La mia classe dunque non racconta, è. E’ il luogo dove un maestro si reca per insegnare la lingua italiana a un gruppo di extracomunitari provenienti da culture e paesi differenti, i quali spinti, probabilmente, dal desiderio di migliorare la loro condizione sociale ed economica (l’obiettivo è trovare un lavoro) cercano di acquisire i rudimenti della grammatica e dell’ortografia nonchè di imparare ad articolare i suoni. La mia classe è però anche una sorta di zona franca dove non dover pagare il dazio della propria identità e potersi al contrario esprimere, raccontare, riconoscere nella propria diversità. I monologhi in cui alcuni degli studenti vengono invitati a cimentarsi con la lingua italiana  raccontando le loro esperienze e il sentimento di nostalgia che li lega alla propria terra, è probabilmente uno dei momenti più toccanti e sinceri che ci ha regalato il cinema quando ha cercato di confrontarsi con il tema dell’immigrazione inteso come separazione, trauma, sogno, riscatto, e non solo perche gli “attori” sono autentici immigrati e le loro storie sono vere. Ormai il concetto di vero, filtrato dai mezzi di comunicazione di massa e riformulato tra le maglie affabulatorie della virtualità dei social network, ha infatti completamente smarrito il suo doppio legame con volti, corpi, silenzi, parole e luoghi. Gaglianone restituisce a tutto questo una dimensione di autenticità e lo sforzo che devono fare queste persone per raccontarsi in un idioma che non gli appartiene offre loro l’opportunità di scavare dentro un disagio e una ferita che va oltre la finalità, basica ma strumentale, di procurarsi mezzi per sopravvivere.

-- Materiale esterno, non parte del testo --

Lemma step_workConserving ev sc :
  workConserving (manager sc) → workConserving (manager (step ev sc)).
Proof.
  intros Hwc. destruct ev; simpl.
  - unfold downloadFile. destruct (isInitialized (manager sc)); simpl; [|done].
    apply queueDownload_workConserving; simpl.
    + eexists. by apply list_lookup_middle.
    + by apply register_workConserving.
  - unfold downloadTextContent. destruct (isInitialized (manager sc)); simpl; [|done].
    destruct converted; simpl.
    + apply modify_workConserving; [intros d; by repeat split|].
      by apply updateDownloadStatus_workConserving, register_workConserving.
    + do 2 apply updateDownloadStatus_workConserving. by apply register_workConserving.
  - by apply settle_workConserving.
  - unfold timerFires. destruct (bool_decide (r ∈ timers sc)); simpl; [|done].
    by apply executeDownload_workConserving.
  - by apply cancelDownload_workConserving.
  - unfold retryDownload. destruct (downloads (manager sc) !! downloadId) as [r|]; [|done].
    destruct (tasks (manager sc) !! r) as [d|] eqn:Hd; [|done].
    destruct (status d); try done.
    apply queueDownload_workConserving; simpl.
    + exists (resetForRetry d). by rewrite list_lookup_alter_eq, Hd.
    + apply modify_workConserving; [|done]. intros d'. by repeat split.
  - done.
  - by split.
Qed.

Lemma step_limit ev sc : limit (step ev sc) = limit sc.
Proof.
  destruct ev; simpl.
  - unfold downloadFile. destruct (isInitialized (manager sc)); simpl; [|done].
    match goal with |- context [queueDownload now ?n ?x] =>
      by destruct (queueDownload_gate now n x) as [-> _] end.
  - unfold downloadTextContent. destruct (isInitialized (manager sc)); simpl; [|done].
    destruct converted; simpl; fields_frame; done.
  - by destruct (settle_gate now r outcome sc) as [-> _].
  - unfold timerFires. destruct (bool_decide (r ∈ timers sc)); simpl; [|done].
    match goal with |- context [executeDownload now r ?x] =>
      by destruct (executeDownload_gate now r x) as [-> _] end.
  - by destruct (cancelDownload_frame now downloadId (manager sc)) as (-> & _).
  - unfold retryDownload. destruct (downloads (manager sc) !! downloadId) as [r|]; [|done].
    destruct (tasks (manager sc) !! r) as [d|]; [|done].
    destruct (status d); try done.
    match goal with |- context [queueDownload now ?n ?x] =>
      by destruct (queueDownload_gate now n x) as [-> _] end.
  - done.
  - unfold cleanupDownloads. simpl.
    induction (map_to_list (downloads (manager sc))) as [|kv l IH]; simpl; [done|].
    by destruct (cancelDownload_frame now kv.1
                   (fold_right (fun kv acc => cancelDownload now kv.1 acc) (manager sc) l))
      as (-> & _).
Qed.

(** X17: no task waits while a slot is free. After any sequence of events,
    if the queue is not empty then at least [maxConcurrentDownloads] = 3
    downloads are counted as active: a task is queued only when the limit is
    reached, and every slot that is given back is handed to the head of the
    queue before anything else can take it. *)
Theorem no_task_waits_while_a_slot_is_free evs :
  downloadQueue (manager (run evs start)) ≠ [] →
  (3 ≤ activeDownloads (manager (run evs start)))%Z.
Proof.
  assert (limit (run evs start) = 3%Z ∧ workConserving (manager (run evs start))) as [Hl Hwc].
  { unfold run. assert (limit start = 3%Z ∧ workConserving (manager start)) as Hstart
      by (split; [done|by split]).
    revert Hstart. generalize start.
    induction evs as [|ev evs IH]; intros sc [Hl Hwc]; simpl; [done|].
    apply IH. split; [by rewrite step_limit|by apply step_workConserving]. }
  intros Hne. destruct Hwc as [_ Hfull]. specialize (Hfull Hne). lia.
Qed.

Lemma no_task_waits_while_a_slot_is_free_witness :
  (3 ≤ activeDownloads
         (manager (run [ Submit media 1000 "a" "https://example.com/a.mp4" "a.mp4";
                         Submit media 1100 "b" "https://example.com/b.mp4" "b.mp4";
                         Submit media 1200 "c" "https://example.com/c.mp4" "c.mp4";
                         Submit media 1300 "d" "https://example.com/d.mp4" "d.mp4" ] start)))%Z.
Proof.
  apply (no_task_waits_while_a_slot_is_free
           [ Submit media 1000 "a" "https://example.com/a.mp4" "a.mp4";
             Submit media 1100 "b" "https://example.com/b.mp4" "b.mp4";
             Submit media 1200 "c" "https://example.com/c.mp4" "c.mp4";
             Submit media 1300 "d" "https://example.com/d.mp4" "d.mp4" ]).
  vm_compute. discriminate.
Defined.

(** X18: the slot of a transfer that settles goes to the head of the queue.
    When a transfer in flight settles — with success, for a retry or with a
    final failure — while tasks are queued and the counter is within the
    limit, the first queued task is taken off the queue and started at once:
    it joins the transfers in flight in place of the settled one, the rest of
    the queue keeps its order, and the number of active downloads is the same
    as before. *)
Theorem settled_slot_goes_to_queue_head sc now r outcome next rest :
  r ∈ inflight sc →
  is_Some (tasks (manager sc) !! r) →
  downloadQueue (manager sc) = next :: rest →
  is_Some (tasks (manager sc) !! next) →
  (activeDownloads (manager sc) ≤ maxConcurrentDownloads (manager sc))%Z →
  let sc' := settle now r outcome sc in
  downloadQueue (manager sc') = rest ∧
  inflight sc' = (removeFirst r (inflight sc) ++ [next])%list ∧
  activeDownloads (manager sc') = activeDownloads (manager sc).
Proof.
  intros Hin [d Hd] Hq [dn Hn] Hle.
  assert (∀ sc0, queue sc0 = next :: rest → is_Some (tasks (manager sc0) !! next) →
            (active sc0 ≤ limit sc0)%Z →
            queue (finally now sc0) = rest ∧
            inflight (finally now sc0) = (inflight sc0 ++ [next])%list ∧
            active (finally now sc0) = active sc0) as Hfin.
  { intros sc0 Hq0 Hn0 Hle0. unfold finally, processQueue, onManager. simpl. rewrite Hq0.
    destruct (Z.ltb_spec (active sc0 - 1) (limit sc0)); [|lia].
    match goal with |- context [executeDownload now next ?x] =>
      destruct (executeDownload_started now next x Hn0) as (Ha & Hq' & _ & Hi & _) end.
    simpl in *. rewrite Ha, Hq', Hi. split; [done|]. split; [done|]. lia. }
  assert (∀ dm', keeps (manager sc) dm' → is_Some (tasks dm' !! next)) as Hkept.
  { intros dm' [He _]. destruct (He next dn Hn) as (dn' & Hn' & _). by exists dn'. }
  simpl. unfold settle. rewrite bool_decide_true by done. simpl. rewrite Hd.
  destruct outcome as [[]|e]; [|destruct (retryCount d <? retryAttempts (manager sc))].
  - match goal with |- context [finally now ?x] => destruct (Hfin x) as (H1 & H2 & H3) end.
    + simpl. fields_frame. by destruct (type d).
    + simpl. apply Hkept. eapply keeps_trans; [|apply updateDownloadStatus_keeps].
      destruct (type d); simpl; try apply keeps_refl.
      apply modify_keeps. intros d'. by repeat split.
    + simpl. fields_frame. by destruct (type d).
    + rewrite H1, H2, H3. simpl. fields_frame. by destruct (type d).
  - match goal with |- context [finally now ?x] => destruct (Hfin x) as (H1 & H2 & H3) end.
    + simpl. by fields_frame.
    + simpl. apply Hkept. eapply keeps_trans; [|apply updateDownloadStatus_keeps].
      apply modify_keeps. intros d'. by repeat split.
    + simpl. by fields_frame.
    + rewrite H1, H2, H3. simpl. by fields_frame.
  - match goal with |- context [finally now ?x] => destruct (Hfin x) as (H1 & H2 & H3) end.
    + simpl. by fields_frame.
    + simpl. apply Hkept, updateDownloadStatus_keeps.
    + simpl. by fields_frame.
    + rewrite H1, H2, H3. simpl. by fields_frame.
Qed.

Lemma settled_slot_goes_to_queue_head_witness :
  inflight (settle 2000 0 (Ok ()) Scenarios.threeRunningOneQueued) = [1; 2; 3].
Proof.
  refine (proj1 (proj2 (settled_slot_goes_to_queue_head Scenarios.threeRunningOneQueued
                          2000 0 (Ok ()) 3 [] _ _ _ _ _))).
  - vm_compute. left.
  - vm_compute. eauto.
  - vm_compute. reflexivity.
  - vm_compute. eauto.
  - vm_compute. discriminate.
Defined.

End DownloadManagerExtras.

La mia classe, infine, è il set di un film diretto da Daniele Gaglianone e interpretato da Valerio Mastandrea, e questa ulteriore dimensione è inglobata, assimilata dal racconto, ne diventa anzi lo specchio, la cornice all’interno della quale, senza soluzione di continuità, i due piani narrativi si toccano fino a coincidere. Il ritiro del permesso di soggiorno di uno degli studentiattori e il reale disagio esistenziale e conflitto etico che provoca nel maestro Mastandrea finisce per toccare come un male oscuro tutta la classe e lo stesso Gaglianone, troupe compresa, essendo al dunque l’elaborazione in presa diretta di un evento realmente accaduto ad uno dei protagonisti. E questo incontroscontro con la realtà non è trattato come mera speculazione drammaturgica su un caso “umano” o come viatico per far passare chissà quale messaggio sociale. Non c’è mai un atteggiamento didascalico o ideologico; quello che viene miracolosamente filmato è invece il corto circuito che fa inceppare la macchina cinema, lo scacco matto a qualsiasi pretesa o ambizione di poter controllare la realtà attraverso la forma, lo smascheramento di poter far tornare tutti i conti dentro i limiti di un’inquadratura, confini che in Gaglianone sono sempre visibili, con quei primissimi piani che tendono a proiettare i volti nelle suggestioni in cui ci portano le parole che pronunciano, spesso piene di pathos e rassegnazione, talvolta pervase da un senso di morte eppure intrise di uno struggimento verso la vita. Proprio per questo, dopo un momento di sospensione e silenzio nei confronti di una situazione di cui non riveleremo l’evolversi  per non diminuire la massima intensità che con il minimo di mezzi espressivi il film raggiunge, possiamo affermare che Valerio Mastandrea offre la sua prova più alta alla quale, volutamente, non accostiamo gli aggettivi “attoriale” o “interpretativa”. In quel monologo finale, infatti, Valerio ci regala la sua indignazione trattenuta, il suo dolore rassegnato, perfino un ghigno di beffardo e amaro cinismo.

Il senso di un cinema che ammette con coraggiosa lucidità il confine del proprio territorio ed invita ad andare ad esplorare la realtà ciascuno con le proprie gambe, i propri occhi e la propria immaginazione.